Ils avaient eu leur première chance. Ils n’en auraient pas d’autre. L’avenir était, à proprement parler, entre leurs mains.

Les lunaisons passèrent. Des bébés étaient nés et certains avaient survécu. Des vieillards trentenaires, affaiblis et édentés, étaient morts. La nuit, le léopard emportait sa proie. Le jour, les Autres se livraient à leurs manifestations menaçantes au bord du ruisseau – et la tribu prospérait. En une seule année, Guetteur de Lune et ses compagnons étaient devenus méconnaissables. Ils avaient bien appris leurs leçons et ils pouvaient maintenant se servir de tous les outils qui leur avaient été révélés. Le souvenir même de la faim quittait leur esprit. Si les phacochères commençaient à se montrer méfiants, il restait des gazelles, des antilopes et des zèbres par milliers dans la plaine. Tous ces animaux et bien d’autres étaient devenus autant de proies pour les nouveaux chasseurs.
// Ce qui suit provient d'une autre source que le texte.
(* ===== verification/JsonFloat.v ===== *)
(** Floating-point text: the Grisu2 printer of the vendored [nlohmann/json]
    (short digits in a safe interval, then fixed or exponential formatting) and
    the correctly rounded decimal reader the C library's [strtod] is. *)
From S2P Require Import Prelude Double Json.
From Stdlib Require Import SpecFloat.

Definition u64 (z : Z) : Z := z mod 2 ^ 64.

(** * Extended floats *)

Record diyfp : Type := mkDiyfp { fp_f : Z; fp_e : Z }.

Definition diyfp_sub (x y : diyfp) : diyfp := mkDiyfp (u64 (fp_f x - fp_f y)) (fp_e x).

(** The upper 64 bits of the product, rounded, from 32-bit halves. *)
Definition diyfp_mul (x y : diyfp) : diyfp :=
  let u_lo := Z.land (fp_f x) 0xFFFFFFFF in
  let u_hi := Z.shiftr (fp_f x) 32 in
  let v_lo := Z.land (fp_f y) 0xFFFFFFFF in
  let v_hi := Z.shiftr (fp_f y) 32 in
  let p0 := u64 (u_lo * v_lo) in
  let p1 := u64 (u_lo * v_hi) in
  let p2 := u64 (u_hi * v_lo) in
  let p3 := u64 (u_hi * v_hi) in
  let p0_hi := Z.shiftr p0 32 in
  let p1_lo := Z.land p1 0xFFFFFFFF in
  let p1_hi := Z.shiftr p1 32 in
  let p2_lo := Z.land p2 0xFFFFFFFF in
  let p2_hi := Z.shiftr p2 32 in
  let Q := u64 (p0_hi + p1_lo + p2_lo) in
  let Q := u64 (Q + Z.shiftl 1 31) in
  let h := u64 (p3 + p2_hi + p1_hi + Z.shiftr Q 32) in
  mkDiyfp h (fp_e x + fp_e y + 64).

(** Shifts left until the top bit is set: at most 63 times for a nonzero
    significand. *)
Fixpoint normalize_from (fuel : nat) (x : diyfp) : diyfp :=
  match fuel with
  | O => x
  | S fuel' =>
      if Z.shiftr (fp_f x) 63 =? 0
      then normalize_from fuel' (mkDiyfp (u64 (Z.shiftl (fp_f x) 1)) (fp_e x - 1))
      else x
  end.

Definition normalize (x : diyfp) : diyfp := normalize_from 64 x.

Definition normalize_to (x : diyfp) (target_exponent : Z) : diyfp :=
  mkDiyfp (u64 (Z.shiftl (fp_f x) (fp_e x - target_exponent))) target_exponent.

Record boundaries : Type := mkBoundaries {
  b_w : diyfp;
  b_minus : diyfp;
  b_plus : diyfp;
}.

(** The IEEE fields of a positive finite double: biased exponent and fraction. *)
Definition ieee_fields (m : positive) (ex : Z) : Z * Z :=
  if Zpos m <? 2 ^ 52 then (0, Zpos m) else (ex + 1075, Zpos m - 2 ^ 52).

Definition compute_boundaries (m : positive) (ex : Z) : boundaries :=
  let kBias := 1075 in
  let kMinExp := 1 - kBias in
  let kHiddenBit := 2 ^ 52 in
  let '(E, F) := ieee_fields m ex in
  let v := if E =? 0 then mkDiyfp F kMinExp else mkDiyfp (F + kHiddenBit) (E - kBias) in
  let lower_boundary_is_closer := (F =? 0) && (1 <? E) in
  let m_plus := mkDiyfp (2 * fp_f v + 1) (fp_e v - 1) in
  let m_minus :=
    if lower_boundary_is_closer
    then mkDiyfp (4 * fp_f v - 1) (fp_e v - 2)
    else mkDiyfp (2 * fp_f v - 1) (fp_e v - 1) in
  let w_plus := normalize m_plus in
  let w_minus := normalize_to m_minus (fp_e w_plus) in
  mkBoundaries (normalize v) w_minus w_plus.

(** * Cached powers of ten *)

Record cached_power : Type := mkCached { cp_f : Z; cp_e : Z; cp_k : Z }.

Definition kCachedPowers : list cached_power :=
  [mkCached 0xAB70FE17C79AC6CA (-1060) (-300);
   mkCached 0xFF77B1FCBEBCDC4F (-1034) (-292);
   mkCached 0xBE5691EF416BD60C (-1007) (-284);
   mkCached 0x8DD01FAD907FFC3C (-980) (-276);
   mkCached 0xD3515C2831559A83 (-954) (-268);
   mkCached 0x9D71AC8FADA6C9B5 (-927) (-260);
   mkCached 0xEA9C227723EE8BCB (-901) (-252);
   mkCached 0xAECC49914078536D (-874) (-244);
   mkCached 0x823C12795DB6CE57 (-847) (-236);
   mkCached 0xC21094364DFB5637 (-821) (-228);
   mkCached 0x9096EA6F3848984F (-794) (-220);
   mkCached 0xD77485CB25823AC7 (-768) (-212);
   mkCached 0xA086CFCD97BF97F4 (-741) (-204);
   mkCached 0xEF340A98172AACE5 (-715) (-196);
   mkCached 0xB23867FB2A35B28E (-688) (-188);
   mkCached 0x84C8D4DFD2C63F3B (-661) (-180);
   mkCached 0xC5DD44271AD3CDBA (-635) (-172);
   mkCached 0x936B9FCEBB25C996 (-608) (-164);
   mkCached 0xDBAC6C247D62A584 (-582) (-156);
   mkCached 0xA3AB66580D5FDAF6 (-555) (-148);
   mkCached 0xF3E2F893DEC3F126 (-529) (-140);
   mkCached 0xB5B5ADA8AAFF80B8 (-502) (-132);
   mkCached 0x87625F056C7C4A8B (-475) (-124);
   mkCached 0xC9BCFF6034C13053 (-449) (-116);
   mkCached 0x964E858C91BA2655 (-422) (-108);
   mkCached 0xDFF9772470297EBD (-396) (-100);
   mkCached 0xA6DFBD9FB8E5B88F (-369) (-92);
   mkCached 0xF8A95FCF88747D94 (-343) (-84);
   mkCached 0xB94470938FA89BCF (-316) (-76);
   mkCached 0x8A08F0F8BF0F156B (-289) (-68);
   mkCached 0xCDB02555653131B6 (-263) (-60);
   mkCached 0x993FE2C6D07B7FAC (-236) (-52);
   mkCached 0xE45C10C42A2B3B06 (-210) (-44);
   mkCached 0xAA242499697392D3 (-183) (-36);
   mkCached 0xFD87B5F28300CA0E (-157) (-28);
   mkCached 0xBCE5086492111AEB (-130) (-20);
   mkCached 0x8CBCCC096F5088CC (-103) (-12);
   mkCached 0xD1B71758E219652C (-77) (-4);
   mkCached 0x9C40000000000000 (-50) (4);
   mkCached 0xE8D4A51000000000 (-24) (12);
   mkCached 0xAD78EBC5AC620000 (3) (20);
   mkCached 0x813F3978F8940984 (30) (28);
   mkCached 0xC097CE7BC90715B3 (56) (36);
   mkCached 0x8F7E32CE7BEA5C70 (83) (44);
   mkCached 0xD5D238A4ABE98068 (109) (52);
   mkCached 0x9F4F2726179A2245 (136) (60);
   mkCached 0xED63A231D4C4FB27 (162) (68);
   mkCached 0xB0DE65388CC8ADA8 (189) (76);
   mkCached 0x83C7088E1AAB65DB (216) (84);
   mkCached 0xC45D1DF942711D9A (242) (92);
   mkCached 0x924D692CA61BE758 (269) (100);
   mkCached 0xDA01EE641A708DEA (295) (108);
   mkCached 0xA26DA3999AEF774A (322) (116);
   mkCached 0xF209787BB47D6B85 (348) (124);
   mkCached 0xB454E4A179DD1877 (375) (132);
   mkCached 0x865B86925B9BC5C2 (402) (140);
   mkCached 0xC83553C5C8965D3D (428) (148);
   mkCached 0x952AB45CFA97A0B3 (455) (156);
   mkCached 0xDE469FBD99A05FE3 (481) (164);
   mkCached 0xA59BC234DB398C25 (508) (172);
   mkCached 0xF6C69A72A3989F5C (534) (180);
   mkCached 0xB7DCBF5354E9BECE (561) (188);
   mkCached 0x88FCF317F22241E2 (588) (196);
   mkCached 0xCC20CE9BD35C78A5 (614) (204);
   mkCached 0x98165AF37B2153DF (641) (212);
   mkCached 0xE2A0B5DC971F303A (667) (220);
   mkCached 0xA8D9D1535CE3B396 (694) (228);
   mkCached 0xFB9B7CD9A4A7443C (720) (236);
   mkCached 0xBB764C4CA7A44410 (747) (244);
   mkCached 0x8BAB8EEFB6409C1A (774) (252);
   mkCached 0xD01FEF10A657842C (800) (260);
   mkCached 0x9B10A4E5E9913129 (827) (268);
   mkCached 0xE7109BFBA19C0C9D (853) (276);
   mkCached 0xAC2820D9623BF429 (880) (284);
   mkCached 0x80444B5E7AA7CF85 (907) (292);
   mkCached 0xBF21E44003ACDD2D (933) (300);
   mkCached 0x8E679C2F5E44FF8F (960) (308);
   mkCached 0xD433179D9C8CB841 (986) (316);
   mkCached 0x9E19DB92B4E31BA9 (1013) (324)].

Definition kAlpha : Z := -60.

(** [None] when the index leaves the table, which the asserted range of the
    exponent excludes. *)
Definition get_cached_power_for_binary_exponent (ex : Z) : option cached_power :=
  let fe := kAlpha - ex - 1 in
  let k := (fe * 78913) ÷ 2 ^ 18 + (if 0 <? fe then 1 else 0) in
  let index := (300 + k + 7) ÷ 8 in
  if index <? 0 then None else kCachedPowers !! Z.to_nat index.

(** * Digit generation *)

(** The number of decimal digits and the power of ten below [n]. *)
Definition find_largest_pow10 (n : Z) : Z * Z :=
  if 1000000000 <=? n then (10, 1000000000)
  else if 100000000 <=? n then (9, 100000000)
  else if 10000000 <=? n then (8, 10000000)
  else if 1000000 <=? n then (7, 1000000)
  else if 100000 <=? n then (6, 100000)
  else if 10000 <=? n then (5, 10000)
  else if 1000 <=? n then (4, 1000)
  else if 100 <=? n then (3, 100)
  else if 10 <=? n then (2, 10)
  else (1, 1).

(** The decrements of the last digit; a digit allows at most nine. *)
Fixpoint grisu2_round (fuel : nat) (buf : list Z) (dist delta rest ten_k : Z) : list Z :=
  match fuel with
  | O => buf
  | S fuel' =>
      if (rest <? dist) && (ten_k <=? u64 (delta - rest)) &&
         ((u64 (rest + ten_k) <? dist) ||
          (u64 (u64 (rest + ten_k) - dist) <? u64 (dist - rest)))
      then grisu2_round fuel' (update_last (fun d => d - 1) buf) dist delta
             (u64 (rest + ten_k)) ten_k
      else buf
  end.

(** Digits of the integral part: [inl] when enough digits are out. *)
Fixpoint digit_gen_integral (n : nat) (buf : list Z) (p1 p2 pow10 one_e delta dist : Z)
    : (list Z * Z) + list Z :=
  match n with
  | O => inr buf
  | S n' =>
      let d := p1 / pow10 in
      let r := p1 mod pow10 in
      let buf := buf ++ [d] in
      let rest := u64 (u64 (Z.shiftl r (- one_e)) + p2) in
      if rest <=? delta then
        let ten_n := u64 (Z.shiftl pow10 (- one_e)) in
        inl (grisu2_round 10 buf dist delta rest ten_n, Z.of_nat n')
      else digit_gen_integral n' buf r p2 (pow10 / 10) one_e delta dist
  end.

(** Digits of the fractional part. Every turn multiplies [delta] by ten while
    the remainder stays below [2^60], so that twenty turns are enough. *)
Fixpoint digit_gen_fraction (fuel : nat) (buf : list Z) (m p2 one_f one_e delta dist : Z)
    : option (list Z * Z) :=
  match fuel with
  | O => None
  | S fuel' =>
      let p2 := u64 (p2 * 10) in
      let d := Z.shiftr p2 (- one_e) in
      let r := Z.land p2 (one_f - 1) in
      let buf := buf ++ [d] in
      let m := m + 1 in
      let delta := u64 (delta * 10) in
      let dist := u64 (dist * 10) in
      if r <=? delta then Some (grisu2_round 10 buf dist delta r one_f, m)
      else digit_gen_fraction fuel' buf m r one_f one_e delta dist
  end.

Definition grisu2_digit_gen (decimal_exponent : Z) (M_minus wv M_plus : diyfp)
    : option (list Z * Z) :=
  let delta := fp_f (diyfp_sub M_plus M_minus) in
  let dist := fp_f (diyfp_sub M_plus wv) in
  let one_e := fp_e M_plus in
  let one_f := Z.shiftl 1 (- one_e) in
  let p1 := Z.shiftr (fp_f M_plus) (- one_e) mod 2 ^ 32 in
  let p2 := Z.land (fp_f M_plus) (one_f - 1) in
  let '(k, pow10) := find_largest_pow10 p1 in
  match digit_gen_integral (Z.to_nat k) [] p1 p2 pow10 one_e delta dist with
  | inl (buf, n) => Some (buf, decimal_exponent + n)
  | inr buf =>
      match digit_gen_fraction 20 buf 0 p2 one_f one_e delta dist with
      | Some (buf, m) => Some (buf, decimal_exponent - m)
      | None => None
      end
  end.

(** The digits and the decimal exponent of a positive finite double. *)
Definition grisu2 (m : positive) (ex : Z) : option (list Z * Z) :=
  let b := compute_boundaries m ex in
  match get_cached_power_for_binary_exponent (fp_e (b_plus b)) with
  | None => None
  | Some cached =>
      let c_minus_k := mkDiyfp (cp_f cached) (cp_e cached) in
      let wv := diyfp_mul (b_w b) c_minus_k in
      let w_minus := diyfp_mul (b_minus b) c_minus_k in
      let w_plus := diyfp_mul (b_plus b) c_minus_k in
      let M_minus := mkDiyfp (u64 (fp_f w_minus + 1)) (fp_e w_minus) in
      let M_plus := mkDiyfp (u64 (fp_f w_plus - 1)) (fp_e w_plus) in
      grisu2_digit_gen (- cp_k cached) M_minus wv M_plus
  end.

(** * Formatting *)

Definition dec_digit (d : Z) : Ascii.ascii := char_of (48 + d).

Definition append_exponent (ex : Z) : list Ascii.ascii :=
  let '(sign, k) := if ex <? 0 then (char_of 45, - ex) else (char_of 43, ex) in
  sign ::
  (if k <? 10 then [dec_digit 0; dec_digit k]
   else if k <? 100 then [dec_digit (k / 10); dec_digit (k mod 10)]
   else [dec_digit (k / 100); dec_digit (k mod 100 / 10); dec_digit (k mod 100 mod 10)]).

Definition zeros (n : Z) : list Ascii.ascii := repeat (dec_digit 0) (Z.to_nat n).

Definition format_buffer (buf : list Ascii.ascii) (decimal_exponent min_exp max_exp : Z)
    : list Ascii.ascii :=
  let k := Z.of_nat (length buf) in
  let n := k + decimal_exponent in
  if (k <=? n) && (n <=? max_exp) then
    buf ++ zeros (n - k) ++ [char_of 46; dec_digit 0]
  else if (0 <? n) && (n <=? max_exp) then
    take (Z.to_nat n) buf ++ [char_of 46] ++ drop (Z.to_nat n) buf
  else if (min_exp <? n) && (n <=? 0) then
    [dec_digit 0; char_of 46] ++ zeros (- n) ++ buf
  else
    (if k =? 1 then buf else take 1 buf ++ [char_of 46] ++ drop 1 buf)
    ++ [char_of 101] ++ append_exponent (n - 1).

(** [to_chars]: a finite value. *)
Definition float_to_chars (d : double) : list Ascii.ascii :=
  match d with
  | S754_zero s =>
      (if s then [char_of 45] else []) ++ [dec_digit 0; char_of 46; dec_digit 0]
  | S754_finite s m ex =>
      (if s then [char_of 45] else []) ++
      match grisu2 m ex with
      | Some (digits, decimal_exponent) =>
          format_buffer (map dec_digit digits) decimal_exponent (-4) 15
      | None => []
      end
  | S754_infinity _ | S754_nan => []
  end.

Definition dump_float (d : double) : list Ascii.ascii :=
  if negb (dbl_isfinite d) then chars "null" else float_to_chars d.

(** * Reading decimals *)

(** The double nearest to [m * 10^ex], ties to even. *)
Definition dbl_of_decimal (s : bool) (m ex : Z) : double :=
  if m =? 0 then S754_zero s
  else if 0 <=? ex then
    let v := binary_normalize 53 1024 (m * 10 ^ ex) 0 false in
    if s then SFopp v else v
  else
    match m, 10 ^ (- ex) with
    | Zpos pm, Zpos pd =>
        let '(mz, ez, lz) := SFdiv_core_binary 53 1024 (Zpos pm) 0 (Zpos pd) 0 in
        binary_round_aux 53 1024 s mz ez lz
    | _, _ => S754_zero s
    end.

Definition is_digit (c : Ascii.ascii) : bool :=
  let b := byte_of c in (48 <=? b) && (b <=? 57).

Definition digit_value (c : Ascii.ascii) : Z := byte_of c - 48.

Definition digits_value (l : list Ascii.ascii) : Z :=
  fold_left (fun acc c => acc * 10 + digit_value c) l 0.

(** The leading digits of a text and what follows. *)
Fixpoint span_digits (l : list Ascii.ascii) : list Ascii.ascii * list Ascii.ascii :=
  match l with
  | c :: rest =>
      if is_digit c
      then let '(ds, tail) := span_digits rest in (c :: ds, tail)
      else ([], l)
  | [] => ([], [])
  end.

(** [strtod] on the texts of the JSON number grammar: sign, digits, optional
    fraction, optional exponent, in the C locale. *)
Definition strtod (l : list Ascii.ascii) : double :=
  let '(s, l) :=
    match l with
    | c :: rest => if byte_of c =? 45 then (true, rest) else (false, l)
    | [] => (false, l)
    end in
  let '(int, l) := span_digits l in
  let '(frac, l) :=
    match l with
    | c :: rest => if byte_of c =? 46 then span_digits rest else ([], l)
    | [] => ([], l)
    end in
  let ex :=
    match l with
    | c :: rest =>
        if (byte_of c =? 101) || (byte_of c =? 69) then
          match rest with
          | c' :: rest' =>
              if byte_of c' =? 45 then - digits_value (span_digits rest').1
              else if byte_of c' =? 43 then digits_value (span_digits rest').1
              else digits_value (span_digits rest).1
          | [] => 0
          end
        else 0
    | [] => 0
    end in
  dbl_of_decimal s (digits_value (int ++ frac)) (ex - Z.of_nat (length frac)).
Ils n’étaient plus à demi paralysés par la faim et ils avaient le temps de penser au plaisir et de se livrer à des ébauches de réflexion. Ils acceptaient normalement leur nouveau mode de vie et ne l’associaient en aucune façon avec le monolithe qui se dressait toujours au bord de la piste, près du ruisseau. À supposer qu’ils eussent réfléchi à ce problème, ils auraient prétendu avoir amélioré leur existence grâce à leurs propres efforts. En vérité, ils avaient déjà totalement oublié qu’il pût exister un autre mode de vie.
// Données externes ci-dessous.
(** From after the opening quote: the decoded bytes and the input after the
    closing quote; [None] is a parse error. *)
Fixpoint scan_string (l : input) : option (list Ascii.ascii * input) :=
  match l with
  | [] => None
  | c :: l1 =>
      if byte_of c =? 34 then Some ([], l1)
      else if byte_of c =? 92 then
        match l1 with
        | [] => None
        | e :: l2 =>
            match simple_escape e with
            | Some b => add_all [b] (scan_string l2)
            | None =>
                if byte_of e =? 117 then
                  match l2 with
                  | h1 :: h2 :: h3 :: h4 :: l3 =>
                      match get_codepoint h1 h2 h3 h4 with
                      | None => None
                      | Some codepoint1 =>
                          if (0xD800 <=? codepoint1) && (codepoint1 <=? 0xDBFF) then
                            match l3 with
                            | b :: u :: k1 :: k2 :: k3 :: k4 :: l4 =>
                                if (byte_of b =? 92) && (byte_of u =? 117) then
                                  match get_codepoint k1 k2 k3 k4 with
                                  | None => None
                                  | Some codepoint2 =>
                                      if (0xDC00 <=? codepoint2) && (codepoint2 <=? 0xDFFF)
                                      then add_all
                                             (codepoint_bytes
                                                (Z.shiftl codepoint1 10 + codepoint2
                                                 - 0x35FDC00))
                                             (scan_string l4)
                                      else None
                                  end
                                else None
                            | _ => None
                            end
                          else if (0xDC00 <=? codepoint1) && (codepoint1 <=? 0xDFFF) then None
                          else add_all (codepoint_bytes codepoint1) (scan_string l3)
                      end
                  | _ => None
                  end
                else None
            end
        end
      else
        match utf8_ranges c with
        | None => None
        | Some [] => add_all [c] (scan_string l1)
        | Some [r1] =>
            match l1 with
            | c1 :: l2 =>
                if in_byte_range r1 c1 then add_all [c; c1] (scan_string l2) else None
            | _ => None
            end
        | Some [r1; r2] =>
            match l1 with
            | c1 :: c2 :: l3 =>
                if in_byte_range r1 c1 && in_byte_range r2 c2
                then add_all [c; c1; c2] (scan_string l3) else None
            | _ => None
            end
        | Some (r1 :: r2 :: r3 :: _) =>
            match l1 with
            | c1 :: c2 :: c3 :: l4 =>
                if in_byte_range r1 c1 && in_byte_range r2 c2 && in_byte_range r3 c3
                then add_all [c; c1; c2; c3] (scan_string l4) else None
            | _ => None
            end
        end
  end.

(** * Numbers *)

(** The labels of the state machine. *)
Inductive number_state : Type :=
| scan_number_init
| scan_number_minus
| scan_number_zero
| scan_number_any1
| scan_number_decimal1
| scan_number_decimal2
| scan_number_exponent
| scan_number_sign
| scan_number_any2.

Inductive number_kind : Type := kind_unsigned | kind_integer | kind_float.

Inductive number_move : Type :=
| Goto (s : number_state)
| Done
| Bad.

Definition nonzero_digit (c : Ascii.ascii) : bool := (49 <=? byte_of c) && (byte_of c <=? 57).
Definition exponent_char (c : Ascii.ascii) : bool := (byte_of c =? 101) || (byte_of c =? 69).

(** The switch at each label. *)
Definition init_step (c : Ascii.ascii) : number_move :=
  if byte_of c =? 45 then Goto scan_number_minus
  else if byte_of c =? 48 then Goto scan_number_zero
  else if nonzero_digit c then Goto scan_number_any1 else Bad.

Definition minus_step (c : Ascii.ascii) : number_move :=
  if byte_of c =? 48 then Goto scan_number_zero
  else if nonzero_digit c then Goto scan_number_any1 else Bad.

Definition zero_step (c : Ascii.ascii) : number_move :=
  if byte_of c =? 46 then Goto scan_number_decimal1
  else if exponent_char c then Goto scan_number_exponent else Done.

Definition any1_step (c : Ascii.ascii) : number_move :=
  if is_digit c then Goto scan_number_any1
  else if byte_of c =? 46 then Goto scan_number_decimal1
  else if exponent_char c then Goto scan_number_exponent else Done.

Definition decimal1_step (c : Ascii.ascii) : number_move :=
  if is_digit c then Goto scan_number_decimal2 else Bad.

Definition decimal2_step (c : Ascii.ascii) : number_move :=
  if is_digit c then Goto scan_number_decimal2
  else if exponent_char c then Goto scan_number_exponent else Done.

Definition exponent_step (c : Ascii.ascii) : number_move :=
  if (byte_of c =? 43) || (byte_of c =? 45) then Goto scan_number_sign
  else if is_digit c then Goto scan_number_any2 else Bad.

Definition sign_step (c : Ascii.ascii) : number_move :=
  if is_digit c then Goto scan_number_any2 else Bad.

Definition any2_step (c : Ascii.ascii) : number_move :=
  if is_digit c then Goto scan_number_any2 else Done.

Definition number_step (s : number_state) : Ascii.ascii -> number_move :=
  match s with
  | scan_number_init => init_step
  | scan_number_minus => minus_step
  | scan_number_zero => zero_step
  | scan_number_any1 => any1_step
  | scan_number_decimal1 => decimal1_step
  | scan_number_decimal2 => decimal2_step
  | scan_number_exponent => exponent_step
  | scan_number_sign => sign_step
  | scan_number_any2 => any2_step
  end.

(** The move at the end of the input. *)
Definition number_eof (s : number_state) : number_move :=
  match s with
  | scan_number_zero | scan_number_any1 | scan_number_decimal2 | scan_number_any2 => Done
  | _ => Bad
  end.

(** The assignments of [number_type] at the labels. *)
Definition kind_at (s : number_state) (k : number_kind) : number_kind :=
  match s with
  | scan_number_minus => kind_integer
  | scan_number_decimal1 | scan_number_exponent => kind_float
  | _ => k
  end.

(** The walk: the number's kind, its characters and the input from the
    character that ended it. *)
Fixpoint scan_number_from (s : number_state) (k : number_kind) (l : input)
    : option (number_kind * list Ascii.ascii * input) :=
  match l with
  | [] => match number_eof s with Done => Some (k, [], []) | _ => None end
  | c :: rest =>
      match number_step s c with
      | Done => Some (k, [], l)
      | Bad => None
      | Goto s' =>
          match scan_number_from s' (kind_at s' k) rest with
          | Some (k', buf, rest') => Some (k', c :: buf, rest')
          | None => None
          end
      end
  end.

(** The value of an optionally signed run of digits. *)
Definition integer_value (l : list Ascii.ascii) : Z :=
  match l with
  | c :: rest => if byte_of c =? 45 then - digits_value rest else digits_value l
  | [] => 0
  end.

(** Integers first; out of the 64-bit range, and for every other form, a
    double. *)
Definition number_token (k : number_kind) (buf : list Ascii.ascii) : token_type :=
  let z := integer_value buf in
  match k with
  | kind_unsigned =>
      if z <? 18446744073709551616 then value_unsigned z else value_float (strtod buf)
  | kind_integer =>
      if (-9223372036854775808 <=? z) && (z <=? 9223372036854775807)
      then value_integer z else value_float (strtod buf)
  | kind_float => value_float (strtod buf)
  end.

Definition scan_number (l : input) : token_type * input :=
  match scan_number_from scan_number_init kind_unsigned l with
  | Some (k, buf, rest) => (number_token k buf, rest)
  | None => (parse_error, [])
  end.

(** * The scanner *)

Fixpoint skip_whitespace (l : input) : input :=
  match l with
  | c :: rest =>
      let b := byte_of c in
      if (b =? 32) || (b =? 9) || (b =? 10) || (b =? 13) then skip_whitespace rest else l
  | [] => []
  end.

(** The characters after the first of a literal. *)
Fixpoint literal_rest (expected l : list Ascii.ascii) : option input :=
  match expected with
  | [] => Some l
  | x :: expected' =>
      match l with
      | c :: rest => if byte_of c =? byte_of x then literal_rest expected' rest else None
      | [] => None
      end
  end.

Definition scan_literal (expected : list Ascii.ascii) (t : token_type) (l : input)
    : token_type * input :=
  match literal_rest expected l with
  | Some rest => (t, rest)
  | None => (parse_error, [])
  end.

(** [None] is a byte order mark that is not one. *)
Definition skip_bom (l : input) : option input :=
  match l with
  | c :: rest =>
      if byte_of c =? 0xEF then
        match rest with
        | c1 :: c2 :: rest' =>
            if (byte_of c1 =? 0xBB) && (byte_of c2 =? 0xBF) then Some rest' else None
        | _ => None
        end
      else Some l
  | [] => Some []
  end.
Mais il n’est pas de parfaite utopie et celle-ci avait deux failles. La première était le léopard dont la passion pour les hommes-singes semblait avoir encore grandi depuis qu’ils étaient bien nourris. La seconde était la tribu qui vivait de l’autre côté du ruisseau. En effet, les Autres avaient réussi à survivre, refusant obstinément de mourir de faim.

Le problème du léopard fut résolu à la fois par la chance et par une grave et presque fatale erreur de Guetteur de Lune. Pourtant, son idée initiale lui avait paru si brillante qu’il en avait dansé de joie. On pouvait difficilement le blâmer de ne pas en avoir entrevu les conséquences.

La tribu connaissait encore parfois des jours difficiles, bien qu’elle ne fût plus jamais menacée dans son existence.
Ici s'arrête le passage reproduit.